*Your assignment:* Below are some records. Say how many of their lines contain the string "true", and give nothing but the number.

Saved entries

(* ===== verification/FileHeader.v ===== *)
(** * Headers of encrypted files ([crates/client/src/file/encrypt.rs],
      [crates/client/src/file/ciphertext.rs],
      [crates/client/src/file/content_manifest.rs])

    An encrypted file is a JSON header on one line, a separator line and the
    ciphertext.  This file has the header's serialisation, the bounded reader, the
    inspection that decides whether bytes are ciphertext, the layout of sparse files,
    and the manifest that binds the layout to the wrapped key.  A reader is what its
    reads return, followed by the end of the file or by an error; the conversions
    that [serde] derives for the metadata types are a class. *)

From Stdlib Require Import Strings.Byte.
From stdpp Require Import base tactics numbers sets list strings pretty option.
From S2P Require Import Prelude StateError Crypto Json FilePath Storage FileContent.
Open Scope hc_scope.

Definition MAX_ENCRYPTED_HEADER_BYTES : N := 16 * 1024 * 1024.
Definition newline : byte := x0a.
Definition SEPARATOR_LINE : bytes := bytes_of "---ENCRYPTED_DATA---" ++ [newline].
Definition ENCRYPTED_FILE_SEPARATOR : bytes := newline :: SEPARATOR_LINE.

(** ** Metadata of files *)

Record PlatformXattr := mkPlatformXattr {
  px_name : string;
  px_value_base64 : string;
}.
Record MacOsFileMetadata := mkMacOsFileMetadata {
  mo_xattrs : list PlatformXattr;
  mo_acl_text : option string;
}.
Record PlatformFileMetadata := mkPlatformFileMetadata {
  pm_unix_mode : option N;
  pm_macos : option MacOsFileMetadata;
}.
Record SparseExtent := mkSparseExtent {
  se_offset : N;
  se_length : N;
}.
Record SparseFileMetadata := mkSparseFileMetadata {
  sp_logical_size : N;
  sp_extents : list SparseExtent;
}.

Definition MacOsFileMetadata_is_empty (m : MacOsFileMetadata) : bool :=
  bool_decide (length (mo_xattrs m) = 0)
  && match mo_acl_text m with
     | Some value => bool_decide (trim value = EmptyString)
     | None => true
     end.
Definition PlatformFileMetadata_is_empty (m : PlatformFileMetadata) : bool :=
  negb (is_some (pm_unix_mode m))
  && match pm_macos m with Some mac => MacOsFileMetadata_is_empty mac | None => true end.

Definition PlatformXattr_from_bytes `{Base64} (name : string) (value : bytes) : PlatformXattr :=
  mkPlatformXattr name (base64_encode value).
Definition PlatformXattr_decode_value `{Base64} (x : PlatformXattr) : option bytes :=
  base64_decode (px_value_base64 x).

(** The loop of [validated_packed_size]. *)
Fixpoint validate_extents (logical_size end_ packed : N) (extents : list SparseExtent) : option N :=
  match extents with
  | [] => Some packed
  | extent :: extents =>
      if (se_length extent =? 0)%N || (se_offset extent <? end_)%N then None
      else
        end_ ← u64_checked_add (se_offset extent) (se_length extent);
        if (logical_size <? end_)%N then None
        else
          packed ← u64_checked_add packed (se_length extent);
          validate_extents logical_size end_ packed extents
  end.
Definition validated_packed_size (m : SparseFileMetadata) (expected_logical_size : N) : option N :=
  if decide (sp_logical_size m ≠ expected_logical_size) then None
  else validate_extents (sp_logical_size m) 0 0 (sp_extents m).

Definition packed_size (m : SparseFileMetadata) : N :=
  foldl (λ total extent, u64_saturating_add total (se_length extent)) 0%N (sp_extents m).

Definition is_effectively_sparse (m : SparseFileMetadata) : bool :=
  bool_decide (length (sp_extents m) = 0)
  || bool_decide (1 < length (sp_extents m))
  || match head (sp_extents m) with
     | Some extent => negb (se_offset extent =? 0)%N || negb (se_length extent =? sp_logical_size m)%N
     | None => false
     end.

(** ** Reading a header *)

Inductive ErrorKind :=
| InvalidData
| OutOfMemory
| NotFound
| OtherKind (code : N).
Record IoError := mkIoError { io_kind : ErrorKind; io_text : string }.

(** What successive reads return: these bytes, then the error or the end. *)
Record Reader := mkReader { rd_bytes : bytes; rd_error : option IoError }.

(** The bytes up to a newline or the limit, what follows, and whether one of the two
    was reached. *)
Fixpoint take_line (limit : N) (b : bytes) : bytes * bytes * bool :=
  if (limit =? 0)%N then ([], b, true)
  else
    match b with
    | [] => ([], [], false)
    | c :: b =>
        if decide (c = newline) then ([c], b, true)
        else let '(line, rest, done) := take_line (N.pred limit) b in (c :: line, rest, done)
    end.

(** [reader.take(limit).read_until('\n', &mut line)]. *)
Definition read_until (limit : N) (r : Reader) : res IoError bytes * Reader :=
  let '(line, rest, done) := take_line limit (rd_bytes r) in
  let r := mkReader rest (rd_error r) in
  match rd_error r with
  | Some e => if done then (Ok line, r) else (Err e, r)
  | None => (Ok line, r)
  end.

(** ** The fields of a header *)

Record SerializedEncryptedHeader := mkSerializedEncryptedHeader {
  sh_file_id : string;
  sh_file_path : string;
  sh_group_id : option Uuid;
  sh_epoch_id : N;
  sh_header_version : N;
  sh_wrapped_file_key : bytes;
  sh_key_wrap_nonce : bytes;
  sh_key_wrap_aad_hash : bytes;
  sh_content_nonce : bytes;
  sh_content_chunk_size : option N;
  sh_original_size : N;
  sh_encrypted_size : N;
  sh_encrypted_at : Z;
  sh_original_name : option string;
  sh_platform_metadata : option PlatformFileMetadata;
  sh_sparse_metadata : option SparseFileMetadata;
}.

(** What is known of an encrypted file ([crates/client/src/state/client.rs]). *)
Record EncryptedFileMetadata := mkEncryptedFileMetadata {
  ef_file_id : string;
  ef_file_path : string;
  ef_header_version : option N;
  ef_group_id : option Uuid;
  ef_epoch_id : N;
  ef_wrapped_file_key : option bytes;
  ef_key_wrap_nonce : option bytes;
  ef_key_wrap_aad_hash : option bytes;
  ef_content_nonce : option bytes;
  ef_content_chunk_size : option N;
  ef_content_size : N;
  ef_encrypted_size : N;
  ef_created_at : Z;
  ef_platform_metadata : option PlatformFileMetadata;
  ef_sparse_metadata : option SparseFileMetadata;
  ef_encrypted_content : bytes;
}.

Record HeaderIdentity := mkHeaderIdentity {
  hi_file_id : string;
  hi_epoch_id : N;
  hi_group_id : option Uuid;
}.
Inductive ContentKind :=
| NotCiphertext
| Damaged (identity : HeaderIdentity)
| Ciphertext (metadata : EncryptedFileMetadata).

Definition ContentKind_identity (k : ContentKind) : option HeaderIdentity :=
  match k with
  | NotCiphertext => None
  | Damaged identity => Some identity
  | Ciphertext m => Some (mkHeaderIdentity (ef_file_id m) (ef_epoch_id m) (ef_group_id m))
  end.

(** The conversions derived by [serde]: read back, as objects of at most four levels. *)
Class HeaderSerde := {
  platform_to_value : PlatformFileMetadata → Value;
  platform_from_value : Value → option PlatformFileMetadata;
  sparse_to_value : SparseFileMetadata → Value;
  sparse_from_value : Value → option SparseFileMetadata;
}.
Definition platform_in_range (m : PlatformFileMetadata) : bool :=
  match pm_unix_mode m with Some mode => (mode <? U32)%N | None => true end.
Definition sparse_in_range (m : SparseFileMetadata) : bool :=
  (sp_logical_size m <? U64)%N
  && forallb (λ e, (se_offset e <? U64)%N && (se_length e <? U64)%N) (sp_extents m).
Class HeaderSerdeLaws `{HeaderSerde} : Prop := {
  platform_from_to m :
    platform_in_range m = true → platform_from_value (platform_to_value m) = Some m;
  platform_from_null : platform_from_value VNull = None;
  platform_to_safe m : platform_in_range m = true → json_safe 4 (platform_to_value m) = true;
  sparse_from_to m : sparse_in_range m = true → sparse_from_value (sparse_to_value m) = Some m;
  sparse_to_safe m : sparse_in_range m = true → json_safe 4 (sparse_to_value m) = true;
  sparse_to_object m : is_object (sparse_to_value m) = true;
}.

Section Headers.
Context {json : SerdeJson} {b64 : Base64} {uuid : UuidText} {rfc : Rfc3339} {hs : HeaderSerde}.
(** Whether [try_reserve] finds the memory. *)
Context (can_reserve : N → bool).

Fixpoint read_header_loop (fuel : nat) (header : bytes) (r : Reader) : res IoError bytes * Reader :=
  match fuel with
  | O => (Diverge, r)
  | S fuel =>
      let too_long := mkIoError InvalidData "Encrypted header exceeds 16 MiB" in
      if (MAX_ENCRYPTED_HEADER_BYTES <? N.of_nat (length header))%N then (Err too_long, r)
      else
        let remaining := (MAX_ENCRYPTED_HEADER_BYTES - N.of_nat (length header))%N in
        let limit := u64_saturating_add remaining (N.of_nat (length SEPARATOR_LINE)) in
        match read_until limit r with
        | (Ok line, r) =>
            let n := N.of_nat (length line) in
            if (n =? 0)%N then
              (Err (mkIoError InvalidData "Encrypted header separator not found"), r)
            else if decide (line = SEPARATOR_LINE ∨ line = bytes_of "---ENCRYPTED_DATA---") then
              (Ok header, r)
            else if (remaining <? n)%N then (Err too_long, r)
            else if negb (can_reserve n) then
              (Err (mkIoError OutOfMemory "Unable to reserve encrypted header"), r)
            else read_header_loop fuel (header ++ line) r
        | (Err e, r) => (Err e, r)
        | (Panic, r) => (Panic, r)
        | (Diverge, r) => (Diverge, r)
        end
  end.
Definition read_encrypted_header (r : Reader) : res IoError bytes * Reader :=
  read_header_loop (S (length (rd_bytes r))) [] r.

*Exercise answer:* 10